The BVP Cyber Index tracked the capital-weighted performance since Jan. 1, 2011, of 29 public companies whose primary business is cybersecurity. Almost half of those companies are valued at more than a billion dollars.
The public IT security sector outperformed the stock market by more than two times during that time, and outperformed the market by about five times the month after those breaches were made public.
"With IT security budgets approaching 10 percent annual growth rates, the market is projected to double over the coming five years, reaching nearly $200 billion in sales," said BVP partner David Cowan.
The IT security sector broke away from the market 3 ½ years ago. "That was about the time when enterprises started spending more on cybersecurity to protect themselves against this new class of data breach," said Cowan.

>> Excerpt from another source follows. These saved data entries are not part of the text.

(** * LABTEST_AI: the genetic algorithm (q1) and the rule engine (q2)

    A shallow embedding of the two Python programs that carry logic of
    their own:

    - [q2_ai_lab_test_.py]: [OPS], [evaluate_condition], [rule_matches],
      [run_rules], [DEFAULT_RULES];
    - [q1_ai_lab_test.py]: [fitness], [init_population],
      [tournament_selection], [crossover], [mutation], [run_ga].

    Python exceptions are values of [result]; the NumPy generator and
    [np.argsort] are interfaces ([Generator], [ArgSort]) whose laws are the
    documented contracts of the NumPy calls the programs make. *)

From Stdlib Require Import ZArith QArith Lia.
From Stdlib Require SpecFloat.
From stdpp Require Import base option list gmap strings sorting.

(** ** Exceptions and results *)

Inductive exn : Type :=
  | TypeError
  | ValueError
  | IndexError.

Inductive result (A : Type) : Type :=
  | Ok (a : A)
  | Raise (e : exn).

Arguments Ok {A} a.
Arguments Raise {A} e.

Definition is_Ok {A} (r : result A) : Prop := ∃ a, r = Ok a.

(** ** q2: Python values held by facts and condition literals *)

Local Open Scope Z_scope.

Inductive value : Type :=
  | VInt (n : Z)
  | VBool (b : bool)
  | VStr (s : string)
  | VNone.

(** [bool] is a subclass of [int] in Python: [True == 1] and [True < 2]. *)
Definition as_num (v : value) : option Z :=
  match v with
  | VInt n => Some n
  | VBool b => Some (Z.b2z b)
  | _ => None
  end.

(** [operator.eq]: never raises on these types. *)
Definition py_eq (a b : value) : bool :=
  match as_num a, as_num b with
  | Some x, Some y => x =? y
  | _, _ =>
      match a, b with
      | VStr s, VStr t => String.eqb s t
      | VNone, VNone => true
      | _, _ => false
      end
  end.

(** The four ordering operators: numbers with numbers, strings with
    strings (code point order); any other pair raises [TypeError]. *)
Definition py_order (num : Z → Z → bool) (str : string → string → bool)
    (a b : value) : result bool :=
  match as_num a, as_num b with
  | Some x, Some y => Ok (num x y)
  | _, _ =>
      match a, b with
      | VStr s, VStr t => Ok (str s t)
      | _, _ => Raise TypeError
      end
  end.

Definition op_eq (a b : value) : result bool := Ok (py_eq a b).
Definition op_ne (a b : value) : result bool := Ok (negb (py_eq a b)).
Definition op_gt : value → value → result bool :=
  py_order Z.gtb (λ s t, String.ltb t s).
Definition op_ge : value → value → result bool :=
  py_order Z.geb (λ s t, String.leb t s).
Definition op_lt : value → value → result bool :=
  py_order Z.ltb String.ltb.
Definition op_le : value → value → result bool :=
  py_order Z.leb String.leb.

Definition OPS_table : list (string * (value → value → result bool)) :=
  [ ("==", op_eq); ("!=", op_ne); (">", op_gt);
    (">=", op_ge); ("<", op_lt); ("<=", op_le) ].

(** The module-level dict [OPS]. *)
Definition OPS : gmap string (value → value → result bool) :=
  list_to_map OPS_table.

(** ** q2: rules *)

Record action : Type := Action {
  mode : string;
  fan_speed : string;
  setpoint : option Z;
  reason : string
}.

(** A condition is the list [[field, op, value]]. *)
Definition condition : Type := string * string * value.

Record rule : Type := Rule {
  name : string;
  priority : Z;
  conditions : list condition;
  rule_action : action
}.

Definition evaluate_condition (facts : gmap string value) (cond : condition)
    : result bool :=
  let '(field, op, value) := cond in
  match facts !! field with
  | None => Ok false
  | Some x =>
      match OPS !! op with
      | None => Ok false
      | Some f => f x value
      end
  end.

(** [all(evaluate_condition(facts, c) for c in conds)]: the generator is
    consumed left to right and [all] stops at the first [False]. *)
Fixpoint all_conditions (facts : gmap string value) (conds : list condition)
    : result bool :=
  match conds with
  | [] => Ok true
  | c :: cs =>
      match evaluate_condition facts c with
      | Raise e => Raise e
      | Ok false => Ok false
      | Ok true => all_conditions facts cs
      end
  end.

Definition rule_matches (facts : gmap string value) (r : rule) : result bool :=
  all_conditions facts (conditions r).

(** [[r for r in rules if rule_matches(facts, r)]] *)
Fixpoint matching (facts : gmap string value) (rules : list rule)
    : result (list rule) :=
  match rules with
  | [] => Ok []
  | r :: rs =>
      match rule_matches facts r with
      | Raise e => Raise e
      | Ok b =>
          match matching facts rs with
          | Raise e => Raise e
          | Ok ms => Ok (if b then r :: ms else ms)
          end
      end
  end.

(** [list.sort(key=lambda r: r["priority"], reverse=True)]. Python's sort
    is stable and stays stable under [reverse=True], so its result is the
    one list that is a permutation of the input, has non-increasing
    priorities and keeps rules of equal priority in their input order.
    [insert_rule] puts a rule in front of a list whose rules all came
    after it. *)
Fixpoint insert_rule (r : rule) (l : list rule) : list rule :=
  match l with
  | [] => [r]
  | y :: l' =>
      if priority y <=? priority r then r :: y :: l'
      else y :: insert_rule r l'
  end.

Definition sort_by_priority (l : list rule) : list rule :=
  foldr insert_rule [] l.

Definition default_action : action :=
  Action "OFF" "AUTO" None "No rule satisfied".

Definition run_rules (facts : gmap string value) (rules : list rule)
    : result (action * list rule) :=
  match matching facts rules with
  | Raise e => Raise e
  | Ok [] => Ok (default_action, [])
  | Ok (m :: ms) =>
      match sort_by_priority (m :: ms) with
      | [] => Raise IndexError
      | best :: rest => Ok (rule_action best, best :: rest)
      end
  end.

Definition DEFAULT_RULES : list rule :=
  [ Rule "Windows open → AC OFF" 110
      [("windows_open", "==", VBool true)]
      (Action "OFF" "AUTO" None "Cooling disabled because windows are open");
    Rule "Empty house → Eco mode" 95
      [("occupancy", "==", VStr "EMPTY"); ("temperature", ">=", VInt 24)]
      (Action "ECO" "LOW" (Some 27) "No occupants, energy saving activated");
    Rule "Hot & humid while occupied" 85
      [("occupancy", "==", VStr "OCCUPIED"); ("temperature", ">=", VInt 30);
       ("humidity", ">=", VInt 70)]
      (Action "COOL" "HIGH" (Some 23) "High temperature and humidity detected");
    Rule "Hot while occupied" 75
      [("occupancy", "==", VStr "OCCUPIED"); ("temperature", ">=", VInt 28)]
      (Action "COOL" "MEDIUM" (Some 24) "High temperature detected");
    Rule "Warm while occupied" 65
      [("occupancy", "==", VStr "OCCUPIED"); ("temperature", ">=", VInt 26);
       ("temperature", "<", VInt 28)]
      (Action "COOL" "LOW" (Some 25) "Moderately warm environment");
    Rule "Night comfort mode" 80
      [("occupancy", "==", VStr "OCCUPIED"); ("time_of_day", "==", VStr "NIGHT");
       ("temperature", ">=", VInt 26)]
      (Action "SLEEP" "LOW" (Some 26) "Night-time comfort optimization");
    Rule "Too cold → system OFF" 90
      [("temperature", "<=", VInt 22)]
      (Action "OFF" "AUTO" None "Temperature already low") ].

(** The facts the dashboard builds from its five widgets. *)
Definition ui_facts (temperature humidity : Z) (occupancy time_of_day : string)
    (windows_open : bool) : gmap string value :=
  <["temperature" := VInt temperature]>
  (<["humidity" := VInt humidity]>
  (<["occupancy" := VStr occupancy]>
  (<["time_of_day" := VStr time_of_day]>
  (<["windows_open" := VBool windows_open]> ∅)))).

Local Close Scope Z_scope.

Since then, it has seen more than twice the gains of the Nasdaq and S&P indexes. The sector spikes in the month after reports of major breaches. Over time, those multiples seem to settle back in line with the overall enterprise technology sector, said Cowan.
The biggest spike followed news of the Anthem data breach in February 2015, when the BVP Cyber Index shot up 29 percent. "Spectacular medical data breaches are much more concerning to victims than financial breaches," he said.
Over the past five years or since initial public offering, the largest gain in value as of Monday's close for an individual IT security company came from Proofpoint, which was up 281 percent since its first day of trading on the Nasdaq (April 20 2012), Verisign was up 190 percent (since January 1 2011), Palo Alto Networks was up 166 percent as of its first day of trading on the NYSE (July 20, 2012), Imperva was up 105 percent (since January 1 2011) and Check Point Software was up 91 percent (since January 1 2011).
Palo Alto Networks has the advantage of having a more modern firewall architecture than many of its competitors in an industry where newer is better, said Cowan. The longer a security company has been in the market, the more likely it is that hackers have figured out how to attack its products, he said.
"Any mature cybersecurity product is an obsolete cybersecurity product," said Cowan.
As most of the innovation in cybersecurity comes from start-ups, the public IT security companies are under constant pressure to make acquisitions. M&A is likely to rise as buyers increase budgets and become more sophisticated about the technology available on the market, said Cowan. At the same time, with so many cybersecurity start-ups trying to raise money, many will find themselves eager to be bought, he said.
"We have seen a fair level of M&A activity," he said. "I think it's going to have to increase."
Ultimately, the types of security solutions companies need to defend against nation state attacks will not come from Silicon Valley, he said. "The people who have conducted cyber ops for nation states understand the nature of the threat better than a Silicon Valley engineer," said Cowan.